The lines to retype are the one with "Theorem embedded_addresses_unique w0" and all that follow it to the end of the entries below; copy them exactly and nothing else.
(Data listing)
Lemma embedded_step_ok s s' : embedded_step (W:=W) s s' → engine_ok s → engine_ok s'.
Proof.
  intros Hst Hok. destruct Hst as [s w name c|s w name|s w name|s id code|s id now st t|s id].
  - pose proof (create_keeps_ok name c (w, s) Hok) as Hc.
    by destruct (embedded_create_and_start_container name c (w, s)) as [[?|?] [??]].
  - unfold embedded_remove_container, mbind, st_bind. simpl.
    destruct (er_containers s !! container_id name) as [e|] eqn:He; [|done]. simpl.
    destruct (eo_containers _ Hok _ _ He) as (Hid & Heo & Hn). apply container_id_inj in Hid. subst.
    destruct Hok as [Hi Hp Hc Ht]. split; simpl; [done|done| |].
    + intros i e' [Hne He']%lookup_delete_Some. destruct (Hc i e' He') as (-> & ? & ?).
      split; [done|]. split; [done|]. rewrite lookup_insert_ne; [done|]. congruence.
    + intros n e' He'. apply lookup_insert_Some in He' as [[<- <-]|[_ He']]; [done|]. eauto.
  - pose proof (await_triple name (w, s) Hok) as Hc.
    destruct (await_pending_teardown name (w, s)) as [[?|?] [??]]; simpl in *; [by destruct Hc|done].
  - by apply ok_with_entry.
  - by apply ok_with_entry.
  - by apply ok_with_entry.
Qed.

Lemma embedded_reaches_ok s s' : embedded_reaches (W:=W) s s' → engine_ok s → engine_ok s'.
Proof. induction 1; [done|]. eauto using embedded_step_ok. Qed.

Lemma embedded_new_ok (w0 : W) s0 w1 : embedded_new w0 = (Ok s0, w1) → engine_ok s0.
Proof.
  unfold embedded_new. intros Hn. do 5 (apply bind_Ok in Hn as (? & ? & _ & Hn)).
  injection Hn as <- _. apply new_engine_ok.
Qed.

(** An entry of the engine: of a container or of a teardown under way. *)
Definition live_entry (s : EmbeddedRuntime) (e : ContainerEntry) : Prop :=
  (∃ id, er_containers s !! id = Some e) ∨ (∃ n, er_pending_teardowns s !! n = Some e).

Lemma live_entry_ok s e : engine_ok s → live_entry s e → entry_ok (er_ipam s) e.
Proof. intros Hok [[id He]|[n He]]; [apply (eo_containers _ Hok id e He)|apply (eo_pending _ Hok n e He)]. Qed.

Lemma live_entry_name s e1 e2 :
  engine_ok s → live_entry s e1 → live_entry s e2 → ce_name e1 = ce_name e2 → e1 = e2.
Proof.
  intros Hok L1 L2 Hn.
  destruct L1 as [[i1 L1]|[n1 L1]], L2 as [[i2 L2]|[n2 L2]].
  - destruct (eo_containers _ Hok _ _ L1) as (-> & _), (eo_containers _ Hok _ _ L2) as (-> & _).
    congruence.
  - destruct (eo_containers _ Hok _ _ L1) as (_ & _ & Hp), (eo_pending _ Hok _ _ L2) as [<- _].
    congruence.
  - destruct (eo_containers _ Hok _ _ L2) as (_ & _ & Hp), (eo_pending _ Hok _ _ L1) as [<- _].
    congruence.
  - destruct (eo_pending _ Hok _ _ L1) as [<- _], (eo_pending _ Hok _ _ L2) as [<- _]. congruence.
Qed.

Lemma pod_cidr_network : network_prefix POD_CIDR_PREFIX 10 244 0.
Proof. exists "10", "244", "0". repeat split; vm_compute; reflexivity. Qed.

Lemma live_address s e net :
  engine_ok s → live_entry s e → ce_pod_net e = Some net →
  ∃ o, ipam_by_pod (er_ipam s) !! ce_name e = Some o ∧ 2 <= o <= 254 ∧
       pn_pod_ip net = (10, 244, 0, o).
Proof.
  intros Hok He Hnet. destruct (live_entry_ok s e Hok He net Hnet) as (o & Ho & Ha).
  pose proof (io_range _ (eo_ipam _ Hok) _ _ Ho). exists o. split; [done|]. split; [done|].
  rewrite (address_Some _ 10 244 0) in Ha by (rewrite ?(eo_prefix _ Hok);
    apply pod_cidr_network || lia). congruence.
Qed.

(** C13. Whatever the engine has been asked to do since it was created, in whatever
    order its methods, the detached teardowns, the exits and the output of
    the processes come, and whatever the kernel, the registry and libcontainer
    answer: no two containers, running, stopped or still being torn down, have
    the same address, and every address is one of 10.244.0.2 to 10.244.0.254. *)
Theorem embedded_addresses_unique w0 s0 w1 s e1 e2 net1 net2 :
  embedded_new (W:=W) w0 = (Ok s0, w1) →
  embedded_reaches (W:=W) s0 s →
  live_entry s e1 → live_entry s e2 → ce_pod_net e1 = Some net1 → ce_pod_net e2 = Some net2 →
  (pn_pod_ip net1 = pn_pod_ip net2 → e1 = e2) ∧
  ∃ o, pn_pod_ip net1 = (10, 244, 0, o) ∧ 2 <= o <= 254.
Proof.
  intros Hnew Hr He1 He2 Hn1 Hn2.
  pose proof (embedded_reaches_ok _ _ Hr (embedded_new_ok _ _ _ Hnew)) as Hok.
  destruct (live_address s e1 net1 Hok He1 Hn1) as (o1 & Ho1 & Hr1 & Ha1).
  destruct (live_address s e2 net2 Hok He2 Hn2) as (o2 & Ho2 & Hr2 & Ha2).
  split; [|by exists o1]. intros Heq. apply (live_entry_name s); [done..|].
  apply (io_once _ (eo_ipam _ Hok) _ _ o1); [done|]. congruence.
Qed.
End engine.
(End Data listing)
Answer section:
Theorem embedded_addresses_unique w0 s0 w1 s e1 e2 net1 net2 :
  embedded_new (W:=W) w0 = (Ok s0, w1) →
  embedded_reaches (W:=W) s0 s →
  live_entry s e1 → live_entry s e2 → ce_pod_net e1 = Some net1 → ce_pod_net e2 = Some net2 →
  (pn_pod_ip net1 = pn_pod_ip net2 → e1 = e2) ∧
  ∃ o, pn_pod_ip net1 = (10, 244, 0, o) ∧ 2 <= o <= 254.
Proof.
  intros Hnew Hr He1 He2 Hn1 Hn2.
  pose proof (embedded_reaches_ok _ _ Hr (embedded_new_ok _ _ _ Hnew)) as Hok.
  destruct (live_address s e1 net1 Hok He1 Hn1) as (o1 & Ho1 & Hr1 & Ha1).
  destruct (live_address s e2 net2 Hok He2 Hn2) as (o2 & Ho2 & Hr2 & Ha2).
  split; [|by exists o1]. intros Heq. apply (live_entry_name s); [done..|].
  apply (io_once _ (eo_ipam _ Hok) _ _ o1); [done|]. congruence.
Qed.
End engine.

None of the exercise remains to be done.